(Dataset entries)
□ □ □ □
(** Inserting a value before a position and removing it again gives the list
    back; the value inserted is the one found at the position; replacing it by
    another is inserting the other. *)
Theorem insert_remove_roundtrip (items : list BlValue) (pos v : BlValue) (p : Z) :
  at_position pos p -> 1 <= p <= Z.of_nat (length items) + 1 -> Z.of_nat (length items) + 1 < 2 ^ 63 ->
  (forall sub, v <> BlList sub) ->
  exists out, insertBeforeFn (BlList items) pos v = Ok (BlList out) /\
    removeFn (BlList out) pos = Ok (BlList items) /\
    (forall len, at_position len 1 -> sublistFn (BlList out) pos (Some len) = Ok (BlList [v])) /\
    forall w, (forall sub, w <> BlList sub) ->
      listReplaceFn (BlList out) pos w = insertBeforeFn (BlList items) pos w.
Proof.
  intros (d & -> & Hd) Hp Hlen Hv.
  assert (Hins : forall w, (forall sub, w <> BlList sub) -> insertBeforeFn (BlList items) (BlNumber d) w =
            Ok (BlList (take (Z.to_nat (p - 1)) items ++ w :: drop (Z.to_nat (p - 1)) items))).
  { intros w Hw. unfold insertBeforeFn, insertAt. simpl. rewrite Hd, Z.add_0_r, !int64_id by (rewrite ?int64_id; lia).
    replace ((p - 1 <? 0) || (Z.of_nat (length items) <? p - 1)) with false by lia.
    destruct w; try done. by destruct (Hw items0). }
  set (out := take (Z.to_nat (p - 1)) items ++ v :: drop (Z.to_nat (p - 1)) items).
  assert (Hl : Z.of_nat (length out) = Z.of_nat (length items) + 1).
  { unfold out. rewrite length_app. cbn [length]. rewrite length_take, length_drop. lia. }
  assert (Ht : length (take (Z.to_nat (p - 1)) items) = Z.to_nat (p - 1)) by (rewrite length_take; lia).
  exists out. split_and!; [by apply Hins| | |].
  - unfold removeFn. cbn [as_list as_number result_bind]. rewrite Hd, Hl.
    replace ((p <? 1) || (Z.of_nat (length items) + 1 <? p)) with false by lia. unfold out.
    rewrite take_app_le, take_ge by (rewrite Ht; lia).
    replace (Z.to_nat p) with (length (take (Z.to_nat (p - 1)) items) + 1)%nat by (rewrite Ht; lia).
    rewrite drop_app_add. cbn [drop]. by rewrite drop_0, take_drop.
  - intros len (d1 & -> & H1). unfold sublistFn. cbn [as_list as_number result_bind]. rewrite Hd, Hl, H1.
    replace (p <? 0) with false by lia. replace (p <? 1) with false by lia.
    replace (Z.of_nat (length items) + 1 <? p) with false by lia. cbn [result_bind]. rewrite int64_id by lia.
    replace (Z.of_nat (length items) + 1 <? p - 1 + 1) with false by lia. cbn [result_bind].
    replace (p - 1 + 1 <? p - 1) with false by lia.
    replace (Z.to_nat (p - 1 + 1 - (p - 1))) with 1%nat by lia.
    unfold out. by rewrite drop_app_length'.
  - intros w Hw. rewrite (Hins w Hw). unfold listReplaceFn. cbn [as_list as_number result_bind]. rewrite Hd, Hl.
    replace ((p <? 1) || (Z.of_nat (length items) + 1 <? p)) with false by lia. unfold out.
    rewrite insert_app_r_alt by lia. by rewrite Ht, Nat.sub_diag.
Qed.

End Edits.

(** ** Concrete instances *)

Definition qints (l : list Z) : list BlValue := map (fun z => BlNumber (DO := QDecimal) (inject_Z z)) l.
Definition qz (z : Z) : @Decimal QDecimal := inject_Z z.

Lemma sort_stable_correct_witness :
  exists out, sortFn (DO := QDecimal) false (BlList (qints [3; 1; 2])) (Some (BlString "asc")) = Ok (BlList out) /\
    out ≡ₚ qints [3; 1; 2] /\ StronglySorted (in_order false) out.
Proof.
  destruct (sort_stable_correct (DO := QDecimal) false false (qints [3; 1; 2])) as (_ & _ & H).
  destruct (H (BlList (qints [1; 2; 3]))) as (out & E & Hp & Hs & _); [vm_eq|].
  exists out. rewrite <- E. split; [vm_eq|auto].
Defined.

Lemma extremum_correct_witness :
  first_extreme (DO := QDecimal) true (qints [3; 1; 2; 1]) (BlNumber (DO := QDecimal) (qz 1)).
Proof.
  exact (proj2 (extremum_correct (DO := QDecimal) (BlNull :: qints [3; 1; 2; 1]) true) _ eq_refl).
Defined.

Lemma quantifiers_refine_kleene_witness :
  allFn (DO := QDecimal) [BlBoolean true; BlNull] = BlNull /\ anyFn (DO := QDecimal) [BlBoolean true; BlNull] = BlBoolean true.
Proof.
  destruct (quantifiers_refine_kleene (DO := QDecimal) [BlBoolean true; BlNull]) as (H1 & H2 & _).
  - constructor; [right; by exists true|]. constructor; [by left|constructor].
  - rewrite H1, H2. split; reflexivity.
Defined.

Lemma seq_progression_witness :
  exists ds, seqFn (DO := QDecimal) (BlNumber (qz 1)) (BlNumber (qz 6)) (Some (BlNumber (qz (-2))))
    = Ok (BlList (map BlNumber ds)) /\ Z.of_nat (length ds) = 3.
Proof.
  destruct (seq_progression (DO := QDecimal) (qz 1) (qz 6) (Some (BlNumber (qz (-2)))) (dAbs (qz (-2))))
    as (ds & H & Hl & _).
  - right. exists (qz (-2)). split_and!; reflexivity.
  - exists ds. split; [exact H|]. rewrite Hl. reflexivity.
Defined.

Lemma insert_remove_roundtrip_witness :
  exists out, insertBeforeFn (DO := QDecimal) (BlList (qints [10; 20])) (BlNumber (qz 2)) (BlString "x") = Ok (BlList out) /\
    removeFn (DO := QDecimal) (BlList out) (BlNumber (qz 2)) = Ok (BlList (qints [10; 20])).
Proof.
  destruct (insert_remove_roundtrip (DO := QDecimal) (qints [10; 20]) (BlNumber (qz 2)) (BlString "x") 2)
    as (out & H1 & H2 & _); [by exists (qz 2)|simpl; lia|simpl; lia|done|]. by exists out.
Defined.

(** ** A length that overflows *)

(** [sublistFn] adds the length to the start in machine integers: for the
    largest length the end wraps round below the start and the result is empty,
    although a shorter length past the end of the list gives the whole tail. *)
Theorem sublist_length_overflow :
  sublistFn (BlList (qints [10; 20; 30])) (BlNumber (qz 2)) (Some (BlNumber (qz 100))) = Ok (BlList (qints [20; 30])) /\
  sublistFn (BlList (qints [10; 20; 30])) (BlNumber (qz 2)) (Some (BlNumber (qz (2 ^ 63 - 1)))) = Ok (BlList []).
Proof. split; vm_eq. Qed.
□ □ □ □
**Your task:**
Give the count of lines above that include the word "Hins", stating no other information.

**Written solution:**
3